■ AIM OF THE TASK
Every line below between the line holding "text => parse_client_datetime_str text" and the line holding "rq_headers : HeaderMap;", inclusive, should be repeated exactly, and all other lines omitted.

=== DATA ===

(* ===== verification/Admin.v ===== *)
(** * Admin: the administration interface (src/src/handler/router.rs, src/src/middleware/auth.rs)

    The password in front of the administration routes and one operation per route; the
    routes of reports are with the reports. What axum and serde make of a request (the
    route, the path parameter, the typed body) is the operation itself. *)

From S2P Require Import Prelude Text F64 Json Http Model Identity Cache Limit AccountStore Account.
From S2P Require Import GatewayHeaders OAuthFlow TokenStore.

(** ** Lists of tokens (src/src/store/token_store.rs) *)

(** [created_at DESC]; the rows come in the order of their ids. *)
Definition newer_token (a b : ApiToken) : bool := tok_created_at b <=? tok_created_at a.

Definition token_rows (s : TokenStore) : list ApiToken :=
  sort_by newer_token (snd <$> sort_by (λ a b : Z * ApiToken, a.1 <=? b.1) (map_to_list (ts_rows s))).

Definition token_query {A} (f : TokenStore → A) (s : TokenStore) : result AppError A * TokenStore :=
  let '(fault, s) := token_fault s in
  (match fault with Some e => Err e | None => Ok (f s) end, s).

Definition token_list : TokenStore → result AppError (list ApiToken) * TokenStore := token_query token_rows.

(** A negative limit is none and a negative offset 0, as SQLite has it. *)
Definition token_list_paged (page page_size : Z)
    : TokenStore → result AppError (list ApiToken) * TokenStore :=
  token_query (λ s,
    let offset := wrap i64 (wrap i64 (page - 1) * page_size) in
    let rows := drop (Z.to_nat offset) (token_rows s) in
    if page_size <? 0 then rows else take (Z.to_nat page_size) rows).

Definition token_count : TokenStore → result AppError Z * TokenStore :=
  token_query (λ s, Z.of_nat (size (ts_rows s))).

(** ** Requests *)

Inductive ClientDateTime := CD_Millis (ms : Z) | CD_Text (text : string).

Record CreateAccountRequest := mkCreateAccount {
  cr_name : option string;
  cr_email : string;
  cr_token : option string;
  cr_setup_token : option string;
  cr_auth_type : option string;
  cr_access_token : option string;
  cr_refresh_token : option string;
  cr_expires_at : option ClientDateTime;
  cr_proxy_url : option string;
  cr_billing_mode : option string;
  cr_account_uuid : option string;
  cr_organization_uuid : option string;
  cr_subscription_type : option string;
  cr_concurrency : option Z;
  cr_priority : option Z;
  cr_auto_telemetry : option bool;
}.

Record CreateTokenRequest := mkCreateToken {
  ct_name : option string;
  ct_allowed_accounts : option string;
  ct_blocked_accounts : option string;
}.

Section times.
Context `{Chrono}.

Definition timestamp_millis_to_utc (ts : Z) : option DateTime :=
  if in_chrono (from_millis ts) then Some (from_millis ts) else None.

Definition parse_client_datetime_str (value : string) : option DateTime :=
  let trimmed := trim value in
  if is_empty trimmed then None
  else match parse_int i64 trimmed with
       | Some ms => timestamp_millis_to_utc ms
       | None => parse_from_rfc3339 trimmed
       end.

Definition client_datetime_to_utc (v : ClientDateTime) : option DateTime :=
  match v with
  | CD_Millis ts => timestamp_millis_to_utc ts
  | CD_Text text => parse_client_datetime_str text
  end.
(* ===== verification/Gateway.v ===== *)
(** * Gateway: a request from the client to upstream and back
    (src/src/service/gateway.rs, src/src/handler/router.rs)

    The whole of [handle_request], [forward_request] and the authentication in
    front of them: choice of an account, the concurrency slot and its holder,
    credentials, the upstream call, absorption of the limit headers, the body
    stream that carries the slot. What spawned tasks are to do is a list of
    tasks; calls on the telemetry, audit and performance services are a list of
    events. The request rewriter is the class [Rewriter] of RewriteBody.v. *)

From S2P Require Import Prelude Text F64 Json Http Model Cache Limit Pricing UsageParse Usage.
From S2P Require Import Identity AccountStore Account GatewayHeaders Rewriter RewriteBody TokenStore.

(** ** Requests and answers *)

(** [rq_body]: what [to_bytes] with its limit of 10 MiB gives. *)
Record GatewayRequest := mkGatewayRequest {
  rq_method : string;
  rq_path : string;
  rq_query : string;
  rq_headers : HeaderMap;
  rq_body : result string string;
  rq_performance : bool;
}.

Record UpstreamRequest := mkUpstreamRequest {
  ur_method : string;
  ur_url : string;
  ur_headers : gmap string string;
  ur_host : string;
  ur_body : string;
  ur_proxy : string;
}.

(** What a body stream gives, one item per poll, before it ends. *)
Inductive StreamItem := SI_Chunk (bytes : string) | SI_Error (timeout : bool).

Record UpstreamResponse := mkUpstreamResponse {
  up_status : Z;
  up_headers : HeaderMap;
  up_stream : list StreamItem;
}.

Inductive UpstreamResult := U_Failed (timeout : bool) | U_Response (r : UpstreamResponse).
(* ===== verification/GatewayFacts.v ===== *)
(** * GatewayFacts: the theorems on serving a request

    Every slot that is taken is given back exactly once, by the body that
    carries it or on every path that has no such body; upstream errors do not
    reach the client; an account that upstream forbids or throttles is not
    chosen again; upstream is asked only on behalf of one account. *)

From S2P Require Import Prelude Text F64 Json Http Model Identity Cache Limit LimitFacts.
From S2P Require Import Pricing UsageParse Usage AccountStore Account AccountFacts AccountRuns.
From S2P Require Import AccountAuthFacts GatewayHeaders Rewriter RewriteBody RewriterFacts.
From S2P Require Import TokenStore Gateway.

(** ** Specification *)

Definition is_release (key : string) `{Codecs} (t : Task) : bool :=
  match t with T_Release k => String.eqb k key | _ => false end.

(** The releases that were spawned and have not run, and the slots that bodies
    carry. *)
Definition pending `{Codecs} (tasks : list Task) (key : string) : Z :=
  Z.of_nat (length (filter (λ t, is_release key t = true) tasks)).

Definition carried `{Codecs} (b : Body) (key : string) : Z :=
  match b with B_Stream _ _ _ k => if String.eqb k key then 1 else 0 | _ => 0 end.

Definition carried_all `{Codecs} (bodies : list Body) (key : string) : Z :=
  foldr (λ b n, carried b key + n) 0 bodies.

(** The gateway and the response bodies that its clients still read. *)
Record System `{Codecs} (C : Type) := mkSystem {
  sy_gateway : GatewayService C;
  sy_bodies : list Body;
}.
Arguments mkSystem {_ _}.
Arguments sy_gateway {_ _}.
Arguments sy_bodies {_ _}.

===

■ ANSWER
  | CD_Text text => parse_client_datetime_str text
  end.
(* ===== verification/Gateway.v ===== *)
(** * Gateway: a request from the client to upstream and back
    (src/src/service/gateway.rs, src/src/handler/router.rs)

    The whole of [handle_request], [forward_request] and the authentication in
    front of them: choice of an account, the concurrency slot and its holder,
    credentials, the upstream call, absorption of the limit headers, the body
    stream that carries the slot. What spawned tasks are to do is a list of
    tasks; calls on the telemetry, audit and performance services are a list of
    events. The request rewriter is the class [Rewriter] of RewriteBody.v. *)

From S2P Require Import Prelude Text F64 Json Http Model Cache Limit Pricing UsageParse Usage.
From S2P Require Import Identity AccountStore Account GatewayHeaders Rewriter RewriteBody TokenStore.

(** ** Requests and answers *)

(** [rq_body]: what [to_bytes] with its limit of 10 MiB gives. *)
Record GatewayRequest := mkGatewayRequest {
  rq_method : string;
  rq_path : string;
  rq_query : string;
  rq_headers : HeaderMap;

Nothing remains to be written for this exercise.